2013 Canadian drama film

The Meteor (Le Météore) is a Canadian dramatic docufiction film, directed by François Delisle and released in 2013. The film centres on the experiences of Pierre, a man who is serving a 14-year prison sentence for manslaughter after accidentally killing a woman while driving under the influence, and his interactions with his mother, his ex-girlfriend Suzanne, a prison guard and a cellmate.

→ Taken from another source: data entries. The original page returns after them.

(* ===== verification/BlockPool.v ===== *)
(** * The fixed-block pool (tier T3)

    Models [src/memory/block_pool.h] and [src/memory/block_pool.cpp]: one id
    space with a free list and a reference count per block.  A [BlockRef] is
    [option Z]: [None] is the empty handle ([pool_ == nullptr], [id_ == -1]) and
    [Some id] a tracked reference.  Handles are move-only in the source; here a
    move is the caller's list update and a destructor is an explicit
    [block_ref_reset]. *)

From Corelib Require Import ssreflect_rw.
From stdpp Require Import prelude gmap fin_maps list strings.
From S2P Require Import Prelude Backend.
Open Scope Z_scope.
Open Scope quench_scope.

Notation BlockRef := (option Z).

(** [BlockRef::id()]: -1 for the empty handle. *)
Definition ref_id (r : BlockRef) : Z := default (-1) r.

Record BlockPool := mkPool {
  region_ : Region;
  open_ : bool;
  block_bytes_ : Z;
  num_blocks_ : Z;
  refcount_ : list Z;
  free_list_ : list Z
}.

Definition closed_pool : BlockPool := mkPool empty_region false 0 0 [] [].

Definition with_counts (rc fl : list Z) (p : BlockPool) : BlockPool :=
  mkPool (region_ p) (open_ p) (block_bytes_ p) (num_blocks_ p) rc fl.

(** The ids pushed by [for (i = num_blocks - 1; i >= 0; --i)]. *)
Definition descending_ids (n : nat) : list Z := rev (Z.of_nat <$> seq 0 n).

Definition init_slots_ (num_blocks : Z) (p : BlockPool) : BlockPool :=
  mkPool (region_ p) true (block_bytes_ p) num_blocks
         (replicate (Z.to_nat num_blocks) 0) (descending_ids (Z.to_nat num_blocks)).

Definition pool_open `{Backend B} (g : PhaseState) (b : B) (block_bytes num_blocks : Z)
    (tag : RegionTag) (p : BlockPool) : PhaseState * B * BlockPool * MemError :=
  if open_ p then (g, b, p, InvalidArgument)
  else if (block_bytes =? 0) || (num_blocks <=? 0) then (g, b, p, InvalidArgument)
  else match backend_acquire g b (block_bytes *64 num_blocks) 256 tag with
       | (g, b, inl e) => (g, b, p, e)
       | (g, b, inr r) =>
           (g, b, init_slots_ num_blocks
                    (mkPool r (open_ p) block_bytes (num_blocks_ p) (refcount_ p) (free_list_ p)),
            MemOk)
       end.

Definition open_slots (num_blocks : Z) (p : BlockPool) : BlockPool * MemError :=
  if open_ p then (p, InvalidArgument)
  else if num_blocks <=? 0 then (p, InvalidArgument)
  else (init_slots_ num_blocks
          (mkPool (region_ p) (open_ p) 0 (num_blocks_ p) (refcount_ p) (free_list_ p)), MemOk).

(** [close()]; the second component is the number of blocks reported as still
    referenced (0 when nothing is logged). *)
Definition pool_close `{Backend B} (g : PhaseState) (b : B) (p : BlockPool) : B * BlockPool * Z :=
  if open_ p then
    let outstanding := Z.of_nat (length (refcount_ p)) - Z.of_nat (length (free_list_ p)) in
    let '(b, _) := region_reset g b (region_ p) in
    (b, closed_pool, outstanding)
  else (b, p, 0).

Definition abandon `{Backend B} (g : PhaseState) (b : B) (p : BlockPool) : B * BlockPool :=
  let '(b, _) := region_reset g b (region_ p) in (b, closed_pool).

Definition ref_count (id : Z) (p : BlockPool) : Z :=
  if (id <? 0) || (num_blocks_ p <=? id) then 0 else default 0 (refcount_ p !! Z.to_nat id).

Definition acquire (p : BlockPool) : BlockPool * BlockRef :=
  match last (free_list_ p) with
  | None => (p, None)
  | Some id => (with_counts (vset id 1 (refcount_ p)) (pop_back (free_list_ p)) p, Some id)
  end.

Definition inc_ref_ (id : Z) (p : BlockPool) : BlockPool :=
  if (id <? 0) || (num_blocks_ p <=? id) then p
  else with_counts (vset id (ref_count id p + 1) (refcount_ p)) (free_list_ p) p.

(** The boolean is the double-release report of the strict path. *)
Definition dec_ref_impl_ (id : Z) (strict : bool) (p : BlockPool) : BlockPool * bool :=
  if (id <? 0) || (num_blocks_ p <=? id) then (p, false)
  else
    let rc := ref_count id p in
    if rc <=? 0 then (p, strict)
    else
      let rc' := rc - 1 in
      (with_counts (vset id rc' (refcount_ p))
                   (if rc' =? 0 then free_list_ p ++ [id] else free_list_ p) p, false).

Definition dec_ref_ (id : Z) (p : BlockPool) : BlockPool := fst (dec_ref_impl_ id true p).
Definition acquire_raw (id : Z) (p : BlockPool) : BlockPool := inc_ref_ id p.
Definition release_raw (id : Z) (p : BlockPool) : BlockPool := fst (dec_ref_impl_ id false p).

Definition share_by_id (id : Z) (p : BlockPool) : BlockPool * BlockRef :=
  if (id <? 0) || (num_blocks_ p <=? id) || (ref_count id p <=? 0) then (p, None)
  else (inc_ref_ id p, Some id).

(** [BlockRef::share], [BlockRef::reset] (also the destructor), [BlockRef::release]. *)
Definition block_ref_share (r : BlockRef) (p : BlockPool) : BlockPool * BlockRef :=
  match r with
  | Some id => (inc_ref_ id p, Some id)
  | None => (p, None)
  end.

Definition block_ref_reset (r : BlockRef) (p : BlockPool) : BlockPool :=
  match r with
  | Some id => if 0 <=? id then dec_ref_ id p else p
  | None => p
  end.

Definition block_ref_release (r : BlockRef) : Z := ref_id r.

(** [block(id)]: base address and size of a block, [None] for the empty span. *)
Definition block (id : Z) (p : BlockPool) : option (Z * Z) :=
  if negb (region_valid (region_ p)) || (id <? 0) || (num_blocks_ p <=? id) then None
  else Some (rbase (region_ p) + (id *64 block_bytes_ p), block_bytes_ p).

Definition free_count (p : BlockPool) : Z := Z.of_nat (length (free_list_ p)).
Definition live_blocks (p : BlockPool) : Z := num_blocks_ p - free_count p.
Definition total_refs (p : BlockPool) : Z := foldl (fun s rc => s +64 u64 rc) 0 (refcount_ p).

(** Dropping a vector of handles (its destructor, or a shrinking [resize]). *)
Definition drop_refs (rs : list BlockRef) (p : BlockPool) : BlockPool :=
  foldl (fun p r => block_ref_reset r p) p rs.

(** ** Well-formedness: the free list is exactly the set of unreferenced ids *)

Record pool_wf (p : BlockPool) : Prop := {
  wf_num : 0 <= num_blocks_ p;
  wf_len : length (refcount_ p) = Z.to_nat (num_blocks_ p);
  wf_nonneg : forall id, 0 <= ref_count id p;
  wf_nodup : NoDup (free_list_ p);
  wf_free : forall id,
    id ∈ free_list_ p <-> 0 <= id < num_blocks_ p /\ ref_count id p = 0
}.

(** [pool_owned p h]: [p] is well formed and block [id] is held by exactly [h id]
    references.  This is the abstract view of the pool: a finite bag of handles. *)
Definition pool_owned (p : BlockPool) (h : Z -> nat) : Prop :=
  pool_wf p /\ forall id, ref_count id p = Z.of_nat (h id).

(** The references held by a vector of handles. *)
Definition rocc (x : Z) (rs : list BlockRef) : nat := occ x (omap id rs).

Lemma rocc_nil x : rocc x [] = 0%nat.
Proof. done. Qed.

Lemma rocc_cons x r rs :
  rocc x (r :: rs) = ((if decide (r = Some x) then 1 else 0) + rocc x rs)%nat.
Proof.
  unfold rocc. destruct r as [y|]; simpl.
  - rw occ_cons. repeat case_decide; simplify_eq; done.
  - done.
Qed.

Lemma rocc_app x rs1 rs2 : rocc x (rs1 ++ rs2) = (rocc x rs1 + rocc x rs2)%nat.
Proof. unfold rocc. by rw omap_app occ_app. Qed.

Lemma rocc_fmap_Some x ids : rocc x (Some <$> ids) = occ x ids.
Proof. unfold rocc. f_equal. induction ids as [|i ids IH]; [done|]. simpl. by f_equal. Qed.

Lemma rocc_pos x rs : (0 < rocc x rs)%nat <-> Some x ∈ rs.
Proof.
  induction rs as [|r rs IH]; [rw rocc_nil elem_of_nil; lia|].
  rw rocc_cons elem_of_cons -IH. case_decide; split; intros; try lia; auto.
  destruct_or?; [congruence|lia].
Qed.

(** Overwriting one slot swaps one handle for another. *)
Lemma rocc_insert x rs i old v :
  rs !! i = Some old -> (rocc x (<[i := v]> rs) + rocc x [old] = rocc x rs + rocc x [v])%nat.
Proof.
  intros Hi. rewrite insert_take_drop by (by eapply lookup_lt_Some).
  rewrite <- (take_drop_middle rs i old) at 3 by done.
  rw !rocc_app !(rocc_cons _ v) !(rocc_cons _ old) !rocc_nil. lia.
Qed.

Lemma ref_count_out id p : ~ (0 <= id < num_blocks_ p) -> ref_count id p = 0.
Proof. intros. unfold ref_count. by rewrite (proj2 (orb_true_iff _ _)) by lia. Qed.

Lemma ref_count_with_counts p id x fl y :
  pool_wf p -> 0 <= id < num_blocks_ p ->
  ref_count y (with_counts (vset id x (refcount_ p)) fl p) =
    (if decide (y = id) then x else ref_count y p).
Proof.
  intros [Hn Hl _ _ _] Hid. unfold ref_count, with_counts, vset; simpl.
  case_decide as E.
  - subst y. rewrite (proj2 (orb_false_iff _ _)) by lia.
    by rewrite list_lookup_insert_eq by lia.
  - case_match eqn:Hr; [done|]. apply orb_false_iff in Hr as [??].
    by rewrite list_lookup_insert_ne by lia.
Qed.

Lemma pool_owned_ext p h h' : pool_owned p h -> (forall id, h id = h' id) -> pool_owned p h'.
Proof. intros [Hp Hh] E. split; [done|]. intros id. by rw Hh E. Qed.

Lemma pool_owned_range p h id : pool_owned p h -> (0 < h id)%nat -> 0 <= id < num_blocks_ p.
Proof.
  intros [Hp Hh] Hpos. destruct (decide (0 <= id < num_blocks_ p)); [done|].
  specialize (Hh id). rewrite ref_count_out in Hh by done. lia.
Qed.

Lemma pool_owned_free p h id :
  pool_owned p h -> (id ∈ free_list_ p <-> 0 <= id < num_blocks_ p /\ h id = 0%nat).
Proof. intros [Hp Hh]. rewrite wf_free by done. rw Hh. lia. Qed.

(** Rebuilding the invariant after one count changes. *)
Lemma pool_wf_set p id x fl :
  pool_wf p -> 0 <= id < num_blocks_ p -> 0 <= x -> NoDup fl ->
  (forall y, y ∈ fl <-> (y ≠ id /\ y ∈ free_list_ p) \/ (y = id /\ x = 0)) ->
  pool_wf (with_counts (vset id x (refcount_ p)) fl p).
Proof.
  intros Hp Hid Hx Hnd Hfl. destruct (Hp) as [Hn Hl Hnn Hd Hf]. constructor; simpl; try done.
  - unfold vset. by rw length_insert.
  - intros y. rewrite ref_count_with_counts by done. case_decide; [done|apply Hnn].
  - intros y. rewrite Hfl, Hf, ref_count_with_counts by done. case_decide; naive_solver.
Qed.

Lemma acquire_owned p h p' id :
  pool_owned p h -> acquire p = (p', Some id) ->
  h id = 0%nat /\ 0 <= id < num_blocks_ p /\
  free_list_ p = free_list_ p' ++ [id] /\ num_blocks_ p' = num_blocks_ p /\
  pool_owned p' (fun x => (h x + if decide (x = id) then 1 else 0)%nat).
Proof.
  intros Ho. unfold acquire. destruct (last _) as [z|] eqn:Hz; [|done].
  intros [= <- <-]. simpl. pose proof (last_pop_back _ _ Hz) as Hfl.
  assert (z ∈ free_list_ p) as Hin by (rw Hfl; set_solver).
  apply (pool_owned_free p h) in Hin as [Hr Hh]; [|done].
  destruct Ho as [Hp Hc]. pose proof (wf_nodup p Hp) as Hnd. rw Hfl in Hnd.
  apply NoDup_app in Hnd as (Hnd & Hdis & _).
  split_and!; try done; [lia..|]. split.
  - apply pool_wf_set; try done; [lia..|]. intros y. rw {2}Hfl elem_of_app list_elem_of_singleton.
    specialize (Hdis y). set_solver by lia.
  - intros y. rewrite ref_count_with_counts by done. rw Hc. case_decide; subst; lia.
Qed.

Lemma acquire_none p p' : acquire p = (p', None) -> p' = p /\ free_list_ p = [].
Proof.
  unfold acquire. destruct (last _) eqn:E; [done|]. intros [= <-].
  split; [done|]. by apply last_None_nil.
Qed.

Lemma inc_ref_owned p h id :
  pool_owned p h -> (0 < h id)%nat ->
  num_blocks_ (inc_ref_ id p) = num_blocks_ p /\ free_list_ (inc_ref_ id p) = free_list_ p /\
  pool_owned (inc_ref_ id p) (fun x => (h x + if decide (x = id) then 1 else 0)%nat).
Proof.
  intros Ho Hpos. pose proof (pool_owned_range p h id Ho Hpos) as Hr.
  destruct Ho as [Hp Hc]. unfold inc_ref_. rewrite (proj2 (orb_false_iff _ _)) by lia.
  split_and!; [done..|]. split.
  - apply pool_wf_set; try done.
    + rw Hc. lia.
    + by apply wf_nodup.
    + intros y. rewrite (wf_free p Hp). rw !Hc. split; intros Hy; [left|]; intuition (subst; lia).
  - intros y. rewrite ref_count_with_counts by done. rw !Hc. case_decide; subst; lia.
Qed.

Lemma share_by_id_owned p h id p' r :
  pool_owned p h -> share_by_id id p = (p', r) ->
  (h id = 0%nat /\ r = None /\ p' = p) \/
  ((0 < h id)%nat /\ r = Some id /\ num_blocks_ p' = num_blocks_ p /\
   free_list_ p' = free_list_ p /\
   pool_owned p' (fun x => (h x + if decide (x = id) then 1 else 0)%nat)).
Proof.
  intros Ho. unfold share_by_id. case_match eqn:E; intros [= <- <-].
  - left. split_and!; try done. destruct Ho as [Hp Hc]. specialize (Hc id).
    rewrite !orb_true_iff in E. destruct E as [[E|E]|E]; [..|lia];
      rewrite ref_count_out in Hc by lia; lia.
  - right. rewrite !orb_false_iff in E. destruct E as [_ E].
    assert (0 < h id)%nat by (destruct Ho as [_ Hc]; specialize (Hc id); lia).
    destruct (inc_ref_owned p h id Ho) as (? & ? & ?); [done|]. by split_and!.
Qed.

(** Dropping one reference; the block reaches the free list iff it was the last. *)
Lemma block_ref_reset_owned p h id :
  pool_owned p h -> (0 < h id)%nat ->
  let p' := block_ref_reset (Some id) p in
  num_blocks_ p' = num_blocks_ p /\
  free_list_ p' = (if decide (h id = 1%nat) then free_list_ p ++ [id] else free_list_ p) /\
  pool_owned p' (fun x => (h x - if decide (x = id) then 1 else 0)%nat).
Proof.
  intros Ho Hpos. pose proof (pool_owned_range p h id Ho Hpos) as Hr.
  pose proof (pool_owned_free p h id Ho) as Hfr.
  destruct Ho as [Hp Hc]. unfold block_ref_reset, dec_ref_, dec_ref_impl_.
  rewrite (proj2 (Z.leb_le 0 id)) by lia. rewrite (proj2 (orb_false_iff _ _)) by lia.
  rewrite Hc. rewrite (proj2 (Z.leb_gt _ 0)) by lia. simpl.
  assert ((Z.of_nat (h id) - 1 =? 0) = bool_decide (h id = 1%nat)) as ->.
  { case_bool_decide; lia. }
  split_and!; [done|by repeat case_decide; repeat case_bool_decide|]. split.
  - pose proof (wf_nodup p Hp) as Hnd.
    apply pool_wf_set; try done; [lia|..].
    + case_bool_decide; [|done]. apply NoDup_app. split_and!; [done| |apply NoDup_singleton].
      intros x Hx ->%list_elem_of_singleton. apply Hfr in Hx. lia.
    + intros y. assert (y = id -> y ∉ free_list_ p) by (intros ->; rewrite Hfr; lia).
      case_bool_decide.
      * rw elem_of_app list_elem_of_singleton. intuition lia.
      * intuition lia.
  - intros y. rewrite ref_count_with_counts by done. rw Hc. case_decide; subst; lia.
Qed.

Lemma drop_refs_app rs1 rs2 p : drop_refs (rs1 ++ rs2) p = drop_refs rs2 (drop_refs rs1 p).
Proof. unfold drop_refs. by rw foldl_app. Qed.

(** Dropping a vector of handles releases exactly the references it held. *)
Lemma drop_refs_owned rs p h h' :
  pool_owned p h -> (forall x, h x = (h' x + rocc x rs)%nat) ->
  num_blocks_ (drop_refs rs p) = num_blocks_ p /\ pool_owned (drop_refs rs p) h'.
Proof.
  revert p h. induction rs as [|r rs IH]; intros p h Ho Hh; simpl.
  { split; [done|]. eapply pool_owned_ext; [done|]. intros x. rw Hh rocc_nil. lia. }
  change (drop_refs (r :: rs) p) with (drop_refs rs (block_ref_reset r p)).
  destruct r as [id|].
  - assert (0 < h id)%nat as Hpos by (rw Hh rocc_cons decide_True //; lia).
    destruct (block_ref_reset_owned p h id Ho Hpos) as (<- & _ & Ho').
    eapply IH; [done|]. intros x. simpl. specialize (Hh x). rw rocc_cons in Hh.
    repeat case_decide; simplify_eq; lia.
  - eapply IH; [done|]. intros x. by rw Hh rocc_cons.
Qed.

Lemma release_raw_reset id p : 0 <= id -> release_raw id p = block_ref_reset (Some id) p.
Proof.
  intros Hid. unfold release_raw, block_ref_reset, dec_ref_, dec_ref_impl_.
  rewrite (proj2 (Z.leb_le 0 id)) by done. by repeat case_match.
Qed.

(** A fresh pool hands out every id and none is referenced. *)
Lemma init_slots_owned n p : 0 <= n -> pool_owned (init_slots_ n p) (fun _ => 0%nat).
Proof.
  intros Hn.
  assert (forall id, ref_count id (init_slots_ n p) = 0) as Hz.
  { intros id. unfold ref_count, init_slots_; simpl. case_match; [done|].
    destruct (replicate _ _ !! _) eqn:E; [|done]. simpl. by apply lookup_replicate in E as [-> _]. }
  split; [|intros id; rw Hz; done]. constructor; simpl; try done.
  - by rw length_replicate.
  - intros id. by rw Hz.
  - unfold descending_ids. rewrite NoDup_ListNoDup. apply NoDup_rev.
    rewrite <- NoDup_ListNoDup. apply NoDup_fmap; [apply _|]. apply NoDup_seq.
  - intros id. rw Hz. unfold descending_ids. rewrite list_elem_of_In, <- in_rev.
    rewrite <- list_elem_of_In. rw list_elem_of_fmap. split.
    + intros (k & -> & Hk%elem_of_seq). lia.
    + intros [Hid _]. exists (Z.to_nat id). rw elem_of_seq. lia.
Qed.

To heighten the sense of Pierre's dislocation and isolation, none of the main characters in the film are voiced by the same actors who appear on screen. Pierre is physically performed by Delisle himself, and voiced by François Papineau; Delisle's real-life mother, Jacqueline Courtemanche, appears as Pierre's mother while the character is voiced by Andrée Lachapelle; Suzanne is portrayed by Noémie Godin-Vigneau and voiced by Dominique Leduc; the prison guard is portrayed by Laurent Lucas and voiced by Stephane Jacques; Pierre's cellmate Max is played by Dany Boudreault, and voiced by Pierre-Luc Lafontaine.

==Production==
The film had its origins in a creative collaboration between Delisle and photographer Anouk Lessard, in which Lessard took five photographs around which Delisle would write text. Each of the five texts he wrote appears in the film as a monologue.

==Distribution==
The film premiered at the 2013 Sundance Film Festival, and was later screened in the Forum section at the 2013 Berlin Film Festival. It had its Canadian commercial premiere on March 8, 2013.

==Awards==
Delisle received a Canadian Screen Award nomination for Best Cinematography at the 2nd Canadian Screen Awards in 2014, and the film won the Prix Luc-Perreault from the Association québécoise des critiques de cinéma.

The film was shortlisted for the Prix collégial du cinéma québécois in 2014.